NURTURING RESILIENCE THROUGH THE PANDEMIC
THIRD CONFERENCE OF ROMANIAN AMERICAN PROFESSIONALS
June 5th 2021
Distinguished Professor Adrian Bejan
Duke University
The Physics of Life (2016)
Design in Nature (2012)
Panel on promoting mentoring and research achievements in STEM and IT:
The fourth panel of the conference focused on the role of mentoring networks in promoting research achievements of diaspora professionals in Science, Technology, Engineering, and Mathematics (STEM). The organizers invited as honored guest, J.A. Jones Distinguished Professor is in applied physics, thermodynamics, and evolutionary design at Duke University, Prof. Adrian Bejan, an accomplished and highly cited academician who honors the IRF serving on its advisory board. Prof.

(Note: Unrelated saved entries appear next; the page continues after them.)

Lemma run_passes_app ps qs m : run_passes views (ps ++ qs) m = run_passes views qs (run_passes views ps m).
Proof. apply foldl_app. Qed.

(** A rule that replaces each pass by one that does as much. *)
Lemma run_passes_map (f : Pass -> Pass) ps m :
  (forall p m', p ∈ ps -> mem_le nowhere (run_pass views p m') (run_pass views (f p) m')) ->
  mem_le nowhere (run_passes views ps m) (run_passes views (f <$> ps) m).
Proof.
  revert m. induction ps as [|p ps IH]; intros m H; [apply mem_le_refl|].
  cbn [fmap list_fmap]. rewrite !run_passes_cons. eapply mem_le_trans; [|apply IH].
  - apply run_passes_mono, H. apply elem_of_cons. by left.
  - intros q m' Hq. apply H. apply elem_of_cons. by right.
Qed.
End Compare.

(** * Rules on one pass

    The rules that look at one pass: Rule A's revert, the discard of unused depth
    loads, Rule K and Rule F.  Each leaves every texel the pass defined as it
    was, given that the pass's tags say what its draws do. *)

Section Local.
Context {T : Type} {views : Views} `{L : GpuLaws T views}.

Lemma samples_nowhere cs : @samples_none views nowhere cs.
Proof. intros c tex _ _ (s & [] & _). Qed.

Lemma blits_nowhere bs : @blits_none views nowhere bs.
Proof. intros b tex _ _ (s & [] & _). Qed.

(** One memory, two passes of one shape that store alike off the stale slots. *)
Lemma run_pass_local stale stale' p q m :
  same_shape p q -> carries stale stale' q ->
  (forall sl s, ~ stale sl -> attached p sl = Some s ->
     forall f, texels_le (loaded (load_action p sl) f) (loaded (load_action q sl) f)) ->
  (forall s sl, resolving views p s = Some sl -> ~ stale' sl) ->
  (forall sl, store_action p sl = DontCare
     \/ store_action q sl = Store /\ ~ stale' sl
        /\ (covers p sl = true \/ (discards_load q sl = true -> discards_load p sl = true))) ->
  mem_le nowhere (run_pass views p m) (run_pass views q m).
Proof.
  intros Hpq Hc Hopen Hres Hstore.
  apply (run_pass_sim nowhere stale stale'); auto using samples_nowhere, blits_nowhere, mem_le_refl.
  - intros sl s Hsl Ha. rewrite <- (same_shape_blits p q Hpq). by apply (Hopen sl s).
  - intros s _. unfold closes. destruct (resolving views p s) eqn:E.
    + split; [by eapply Hres|left; intros []].
    + destruct (slot_of p s) as [sl|]; [|intros []].
      destruct (Hstore sl) as [|(? & ? & Hcov)]; [by left|right]. repeat split; auto.
      destruct Hcov; [by left|right]. split; [intros []|done].
Qed.

Lemma resolving_color p s sl : resolving views p s = Some sl -> exists i, sl = SlotColor i.
Proof.
  unfold resolving. destruct (list_find _ _) as [[i a]|]; cbn; [|done]. intros [= <-]. by exists i.
Qed.

(** ** Rule A *)

Lemma finalize_load_shape sampled p : same_shape p (finalize_load sampled p).
Proof.
  unfold same_shape, erase, finalize_load. cbn [color extra_color depth with_depth with_colors].
  assert (forall a, erase_color (revert_color sampled a) = erase_color a) as Hr.
  { intros a. unfold revert_color. destruct (load a); try done. by case_bool_decide. }
  rewrite Hr, <- list_fmap_compose.
  replace (erase_color ∘ _ <$> extra_color p) with (erase_color <$> extra_color p).
  - repeat case_match; reflexivity.
  - apply list_fmap_ext. intros i a _. cbn. destruct (is_bound a); [by rewrite Hr|done].
Qed.

Lemma revert_color_action sampled a :
  color_action (T := T) (revert_color sampled a) = color_action a \/ color_action (T := T) a = LDontCare.
Proof. unfold revert_color, color_action. destruct (load a) eqn:E; rewrite ?E; auto. Qed.

Lemma finalize_depth_load sampled p :
  depth_load (finalize_load sampled p)
  = if depth_discards (depth_load p) && bool_decide (depth_texture p ∈ sampled) then DLoad else depth_load p.
Proof.
  unfold depth_load, depth_texture, finalize_load. cbn [depth with_depth].
  destruct (depth_discards _ && _) eqn:E1; cbn [depth_load_ stencil_load_ depth_texture_ set_depth_load];
    destruct (stencil_discards _ && _); reflexivity.
Qed.

Lemma finalize_stencil_load sampled p :
  stencil_load (finalize_load sampled p)
  = if stencil_discards (stencil_load p) && bool_decide (depth_texture p ∈ sampled) then SLoad else stencil_load p.
Proof.
  unfold stencil_load, depth_texture, finalize_load. cbn [depth with_depth].
  destruct (depth_discards _ && _); cbn [stencil_load_ depth_texture_ set_depth_load];
    destruct (stencil_discards _ && _); reflexivity.
Qed.

Lemma finalize_load_action sampled p sl :
  load_action (finalize_load sampled p) sl = load_action p sl \/ load_action p sl = LDontCare.
Proof.
  destruct sl as [[|i]| | |]; cbn [load_action]; [| | | |by left].
  - apply revert_color_action.
  - rewrite !color_slots_S. cbn [finalize_load extra_color with_depth with_colors].
    rewrite list_lookup_fmap. destruct (extra_color p !! i) as [a|]; cbn; [|by left].
    destruct (is_bound a); [apply revert_color_action|by left].
  - rewrite finalize_depth_load. destruct (depth_load p); cbn [depth_discards andb]; auto.
  - rewrite finalize_stencil_load. destruct (stencil_load p); cbn [stencil_discards andb]; auto.
Qed.

Lemma finalize_store_action sampled p sl : store_action (finalize_load sampled p) sl = store_action p sl.
Proof.
  assert (forall a, store (revert_color sampled a) = store a) as Hr.
  { intros a. unfold revert_color. destruct (load a); try done. by case_bool_decide. }
  destruct sl as [[|i]| | |]; cbn [store_action]; [apply Hr| | | |reflexivity].
  - rewrite !color_slots_S. cbn [finalize_load extra_color with_depth with_colors].
    rewrite list_lookup_fmap. destruct (extra_color p !! i) as [a|]; cbn; [|done].
    destruct (is_bound a); [apply Hr|done].
  - unfold depth_store, finalize_load. cbn [depth with_depth].
    destruct (depth_discards _ && _); destruct (stencil_discards _ && _); reflexivity.
  - unfold stencil_store, finalize_load. cbn [depth with_depth].
    destruct (depth_discards _ && _); destruct (stencil_discards _ && _); reflexivity.
Qed.

Lemma finalize_load_le sampled p m :
  mem_le nowhere (run_pass views p m) (run_pass views (finalize_load sampled p) m).
Proof.
  apply (run_pass_local nowhere nowhere);
    [apply finalize_load_shape|apply carries_nowhere| |intros ? ? _ []|].
  - intros sl s _ _ f. destruct (finalize_load_action sampled p sl) as [->| ->]; [apply texels_le_refl|by intros px v].
  - intros sl. rewrite finalize_store_action. destruct (store_action p sl); [right|by left].
    split; [done|]. split; [intros []|]. right. unfold discards_load.
    by destruct (finalize_load_action sampled p sl) as [->| ->].
Qed.

(** ** Unused depth loads *)

Definition depth_planes (sl : Slot) : Prop := sl = SlotDepth \/ sl = SlotStencil.

(** What a pass that is not tagged [USED] promises of its draws. *)
Definition depth_unused (p : Pass) : Prop :=
  carries depth_planes depth_planes p
  /\ forall m t sl px, depth_planes sl -> draws p m t sl px = t sl px.

Lemma depth_unused_carries stale p :
  depth_unused p -> (forall sl, stale sl -> depth_planes sl) -> carries stale stale p.
Proof.
  intros [Hc Hk] Hs m t1 t2 Ht sl Hsl.
  assert (depth_planes sl \/ ~ depth_planes sl) as [Hd|Hd].
  { unfold depth_planes. destruct sl; auto; right; intros [?|?]; done. }
  - intros px v. rewrite !Hk by done. by apply Ht.
  - apply Hc; [|done]. by eapply tile_le_weaken.
Qed.

Lemma carries_shape stale stale' p q : same_shape p q -> carries stale stale' p -> carries stale stale' q.
Proof. intros Hpq Hc m t1 t2 Ht. rewrite <- !(same_shape_draws p q) by done. by apply Hc. Qed.

Lemma discard_unused_shape p : same_shape p (discard_unused_depth_load p).
Proof.
  unfold same_shape, discard_unused_depth_load.
  destruct (_ || _); [reflexivity|]. destruct (negb _ && _), (_ && _ && _); reflexivity.
Qed.

Lemma discard_unused_store p sl : store_action (discard_unused_depth_load p) sl = store_action p sl.
Proof.
  unfold discard_unused_depth_load. destruct (_ || _); [reflexivity|].
  destruct (negb _ && _), (_ && _ && _), sl; reflexivity.
Qed.

Lemma discard_unused_load p sl :
  load_action (discard_unused_depth_load p) sl = load_action p sl
  \/ depth_planes sl /\ store_action p sl = DontCare /\ contains (depth_flags p) USED = false.
Proof.
  unfold discard_unused_depth_load. destruct (_ || _) eqn:E0; [by left|].
  apply orb_false_iff in E0 as [_ E0].
  destruct sl; try (left; destruct (negb _ && _), (_ && _ && _); reflexivity).
  - destruct (negb (stores (depth_store_ (depth p))) && _) eqn:E1.
    + right. apply andb_true_iff in E1 as [E1 _]. repeat split; [by left| |done].
      cbn. unfold depth_store. by destruct (depth_store_ (depth p)).
    + left. destruct (_ && _ && _); reflexivity.
  - destruct (_ && _ && _) eqn:E2; [right|left; destruct (negb _ && _); reflexivity].
    apply andb_true_iff in E2 as [E2 _]. apply andb_true_iff in E2 as [_ E2].
    repeat split; [by right| |done]. cbn. unfold stencil_store.
    destruct (negb _ && _); cbn in E2; by destruct (stencil_store_ (depth p)).
Qed.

Bejan participated with meaningful contributions in all annual conferences supporting the efforts of the organization. He poignantly focused his intervention on the concept of “resilience,” a word in wide use whose original meaning rests with engineering, with a system’s ability to bounce back, recovering strength. Using the imagery of sports, of athletes staying in shape, constantly practicing, he underscored that the concept implies not some innate abilities but recurrent, obstinate dedication to practice, to evolve and improve in response to the challenges of the environment poses. Addressing the theme of “mentorship” he pointed to the relationship being driven by the quality of the mentee, that role models are to be valued as sources of inspiration, not to constrain the individuality of the mentee who must pursue his/her own calling through determination, not by some mandate of formal mentorship committees. He concluded that “it takes two to mentor.”